(EXTRACTED DATA)

(* ===== verification/Timestamp.v ===== *)
(** * Timestamps

    What the Collection listing uses of Go's time package: the calendar, an
    instant written as RFC 3339 in UTC with its fraction, and the reading of one
    ([time.Parse] with the layouts RFC3339 and RFC3339Nano, which accept the
    same strings). *)

From S2P Require Import Prelude.

(** ** The calendar

    Days are counted from January 1, 1970; years are proleptic Gregorian. *)

Definition isLeap (y : Z) : bool := (y mod 4 =? 0) && (negb (y mod 100 =? 0) || (y mod 400 =? 0)).

(** The day of January 1. *)
Definition year_start (y : Z) : Z :=
  365 * (y - 1970) + ((y - 1) / 4 - (y - 1) / 100 + (y - 1) / 400) - 477.

Definition month_lengths (y : Z) : list Z :=
  [31; if isLeap y then 29 else 28; 31; 30; 31; 30; 31; 31; 30; 31; 30; 31].

(** [daysIn]. *)
Definition daysIn (m y : Z) : Z := nth (Z.to_nat (m - 1)) (month_lengths y) 0.

Fixpoint sum_first (n : nat) (l : list Z) : Z :=
  match n, l with
  | S n', x :: l' => x + sum_first n' l'
  | _, _ => 0
  end.

Definition date_days (y m d : Z) : Z :=
  year_start y + sum_first (Z.to_nat (m - 1)) (month_lengths y) + (d - 1).

(** The year of a day: a first guess from the mean length of a year. *)
Definition year_of (days : Z) : Z :=
  let g := 1 + (days + 719162) * 400 / 146097 in
  if days <? year_start g then g - 1
  else if year_start (g + 1) <=? days then g + 1
  else g.

Fixpoint month_day (lengths : list Z) (m n : Z) : Z * Z :=
  match lengths with
  | [] => (m, n + 1)
  | len :: lengths' => if n <? len then (m, n + 1) else month_day lengths' (m + 1) (n - len)
  end.

Definition civil (days : Z) : Z * Z * Z :=
  let y := year_of days in
  let '(m, d) := month_day (month_lengths y) 1 (days - year_start y) in
  (y, m, d).

(** ** Writing an instant *)

Definition digit (n : Z) : ascii := ascii_of_nat (48 + Z.to_nat n).
Definition two (n : Z) : string := String (digit (n / 10)) (String (digit (n mod 10)) EmptyString).
Definition four (n : Z) : string := two (n / 100) +:+ two (n mod 100).

(** A year with at least four digits. *)
Definition format_year (y : Z) : string :=
  if y <? 0 then String "-" (if - y <? 10000 then four (- y) else pretty (- y))
  else if y <? 10000 then four y else pretty y.

(** The digits of a number below [10 ^ n]. *)
Fixpoint digits_of (n : nat) (z : Z) : list Z :=
  match n with
  | O => []
  | S n' => z / 10 ^ Z.of_nat n' :: digits_of n' (z mod 10 ^ Z.of_nat n')
  end.

(** Without its last zeros. *)
Fixpoint trim_zeros (l : list Z) : list Z :=
  match l with
  | [] => []
  | x :: l' => match trim_zeros l' with [] => if x =? 0 then [] else [x] | t => x :: t end
  end.

Fixpoint string_of_digits (l : list Z) : string :=
  match l with [] => EmptyString | x :: l' => String (digit x) (string_of_digits l') end.

Definition format_fraction (ns : Z) : string :=
  match trim_zeros (digits_of 9 ns) with [] => EmptyString | l => String "." (string_of_digits l) end.

(** [t.UTC().Format(time.RFC3339Nano)]. *)
Definition format_rfc3339 (t : time) : string :=
  let s := t / second in
  let '(y, m, d) := civil (s / 86400) in
  let r := s mod 86400 in
  format_year y +:+ "-" +:+ two m +:+ "-" +:+ two d +:+ "T" +:+ two (r / 3600) +:+ ":"
    +:+ two (r / 60 mod 60) +:+ ":" +:+ two (r mod 60) +:+ format_fraction (t mod second) +:+ "Z".

(** ** Reading one *)

Definition digit_value (c : ascii) : option Z :=
  if is_digit c then Some (Z.of_nat (nat_of_ascii c) - 48) else None.

(** [getnum]; one digit is enough unless [fixed]. *)
Definition getnum (fixed : bool) (s : string) : option (Z * string) :=
  match s with
  | String a s' =>
      match digit_value a with
      | None => None
      | Some x =>
          match s' with
          | String b s'' =>
              match digit_value b with
              | Some y => Some (10 * x + y, s'')
              | None => if fixed then None else Some (x, s')
              end
          | EmptyString => if fixed then None else Some (x, s')
          end
      end
  | EmptyString => None
  end.

(** Four digits. *)
Definition get_year (s : string) : option (Z * string) :=
  match getnum true s with
  | None => None
  | Some (a, s') => match getnum true s' with None => None | Some (b, s'') => Some (100 * a + b, s'') end
  end.

Definition skip (c : ascii) (s : string) : option string := cut_prefix (String c EmptyString) s.

(** The longest run of digits. *)
Fixpoint span_digits (s : string) : list Z * string :=
  match s with
  | EmptyString => ([], EmptyString)
  | String c s' =>
      match digit_value c with
      | None => ([], s)
      | Some x => let '(l, r) := span_digits s' in (x :: l, r)
      end
  end.

(** The fraction a run of digits stands for, in units of [10 ^ -n]; the digits
    past the [n]-th are dropped. *)
Fixpoint fraction_value (n : nat) (l : list Z) : Z :=
  match n, l with
  | S n', x :: l' => x * 10 ^ Z.of_nat n' + fraction_value n' l'
  | _, _ => 0
  end.

(** An optional fraction, after a period or a comma. *)
Definition get_fraction (s : string) : Z * string :=
  match s with
  | String c s' =>
      if Ascii.eqb c "." || Ascii.eqb c "," then
        match span_digits s' with
        | ([], _) => (0, s)
        | (l, r) => (fraction_value 9 l, r)
        end
      else (0, s)
  | EmptyString => (0, s)
  end.

(** The offset, in seconds; nothing may follow it. *)
Definition get_zone (s : string) : option Z :=
  match s with
  | String "Z" EmptyString => Some 0
  | String sign (String a (String b (String ":" (String c (String d EmptyString))))) =>
      match getnum true (String a (String b EmptyString)), getnum true (String c (String d EmptyString)) with
      | Some (hh, _), Some (mm, _) =>
          if (24 <? hh) || (60 <? mm) then None
          else if Ascii.eqb sign "+" then Some ((hh * 60 + mm) * 60)
          else if Ascii.eqb sign "-" then Some (- ((hh * 60 + mm) * 60))
          else None
      | _, _ => None
      end
  | _ => None
  end.

(** [time.Parse(time.RFC3339Nano, s)]. *)
Definition parse_rfc3339 (s : string) : option time :=
  '(y, s) ← get_year s;
  s ← skip "-" s;
  '(m, s) ← getnum true s;
  s ← skip "-" s;
  '(d, s) ← getnum true s;
  s ← skip "T" s;
  '(h, s) ← getnum false s;
  s ← skip ":" s;
  '(mi, s) ← getnum true s;
  s ← skip ":" s;
  '(se, s) ← getnum true s;
  let '(ns, s) := get_fraction s in
  off ← get_zone s;
  if (m <? 1) || (12 <? m) || (23 <? h) || (59 <? mi) || (59 <? se) || (d <? 1) || (daysIn m y <? d) then None
  else Some ((date_days y m d * 86400 + h * 3600 + mi * 60 + se - off) * second + ns).

Example parse_leap : parse_rfc3339 "2024-02-29T23:59:59.5Z" = Some 1709251199500000000.
Proof. reflexivity. Qed.
Example parse_offset : parse_rfc3339 "1970-01-01T01:00:00+01:00" = Some 0.
Proof. reflexivity. Qed.
Example parse_no_day : parse_rfc3339 "2023-02-29T00:00:00Z" = None.
Proof. reflexivity. Qed.
Example format_epoch : format_rfc3339 1709251199500000000 = "2024-02-29T23:59:59.5Z".
Proof. reflexivity. Qed.
Example format_before_epoch : format_rfc3339 (-1) = "1969-12-31T23:59:59.999999999Z".
Proof. reflexivity. Qed.

(** ** The calendar is consistent *)

Lemma year_start_next (y : Z) : year_start (y + 1) = year_start y + (if isLeap y then 366 else 365).
Proof.
  unfold year_start, isLeap.
  destruct (Z.eqb_spec (y mod 4) 0), (Z.eqb_spec (y mod 100) 0), (Z.eqb_spec (y mod 400) 0); simpl;
    Z.div_mod_to_equations; lia.
Qed.

Lemma year_of_spec (days : Z) : year_start (year_of days) <= days < year_start (year_of days + 1).
Proof.
  unfold year_of. set (g := 1 + (days + 719162) * 400 / 146097).
  assert (year_start (g - 1) <= days < year_start (g + 2)) as H.
  { unfold year_start, g. Z.div_mod_to_equations. lia. }
  destruct (Z.ltb_spec days (year_start g)).
  { replace (g - 1 + 1) with g by lia. lia. }
  destruct (Z.leb_spec (year_start (g + 1)) days); [|lia].
  replace (g + 1 + 1) with (g + 2) by lia. lia.
Qed.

(End EXTRACTED DATA)

» **WHAT YOU SHOULD DO**: Your answer must be the lines above, unchanged, from the first one through the line that holds "Definition two (n", inclusive, and no others.

» **RESULT OF THE TASK**:
(* ===== verification/Timestamp.v ===== *)
(** * Timestamps

    What the Collection listing uses of Go's time package: the calendar, an
    instant written as RFC 3339 in UTC with its fraction, and the reading of one
    ([time.Parse] with the layouts RFC3339 and RFC3339Nano, which accept the
    same strings). *)

From S2P Require Import Prelude.

(** ** The calendar

    Days are counted from January 1, 1970; years are proleptic Gregorian. *)

Definition isLeap (y : Z) : bool := (y mod 4 =? 0) && (negb (y mod 100 =? 0) || (y mod 400 =? 0)).

(** The day of January 1. *)
Definition year_start (y : Z) : Z :=
  365 * (y - 1970) + ((y - 1) / 4 - (y - 1) / 100 + (y - 1) / 400) - 477.

Definition month_lengths (y : Z) : list Z :=
  [31; if isLeap y then 29 else 28; 31; 30; 31; 30; 31; 31; 30; 31; 30; 31].

(** [daysIn]. *)
Definition daysIn (m y : Z) : Z := nth (Z.to_nat (m - 1)) (month_lengths y) 0.

Fixpoint sum_first (n : nat) (l : list Z) : Z :=
  match n, l with
  | S n', x :: l' => x + sum_first n' l'
  | _, _ => 0
  end.

Definition date_days (y m d : Z) : Z :=
  year_start y + sum_first (Z.to_nat (m - 1)) (month_lengths y) + (d - 1).

(** The year of a day: a first guess from the mean length of a year. *)
Definition year_of (days : Z) : Z :=
  let g := 1 + (days + 719162) * 400 / 146097 in
  if days <? year_start g then g - 1
  else if year_start (g + 1) <=? days then g + 1
  else g.

Fixpoint month_day (lengths : list Z) (m n : Z) : Z * Z :=
  match lengths with
  | [] => (m, n + 1)
  | len :: lengths' => if n <? len then (m, n + 1) else month_day lengths' (m + 1) (n - len)
  end.

Definition civil (days : Z) : Z * Z * Z :=
  let y := year_of days in
  let '(m, d) := month_day (month_lengths y) 1 (days - year_start y) in
  (y, m, d).

(** ** Writing an instant *)

Definition digit (n : Z) : ascii := ascii_of_nat (48 + Z.to_nat n).
Definition two (n : Z) : string := String (digit (n / 10)) (String (digit (n mod 10)) EmptyString).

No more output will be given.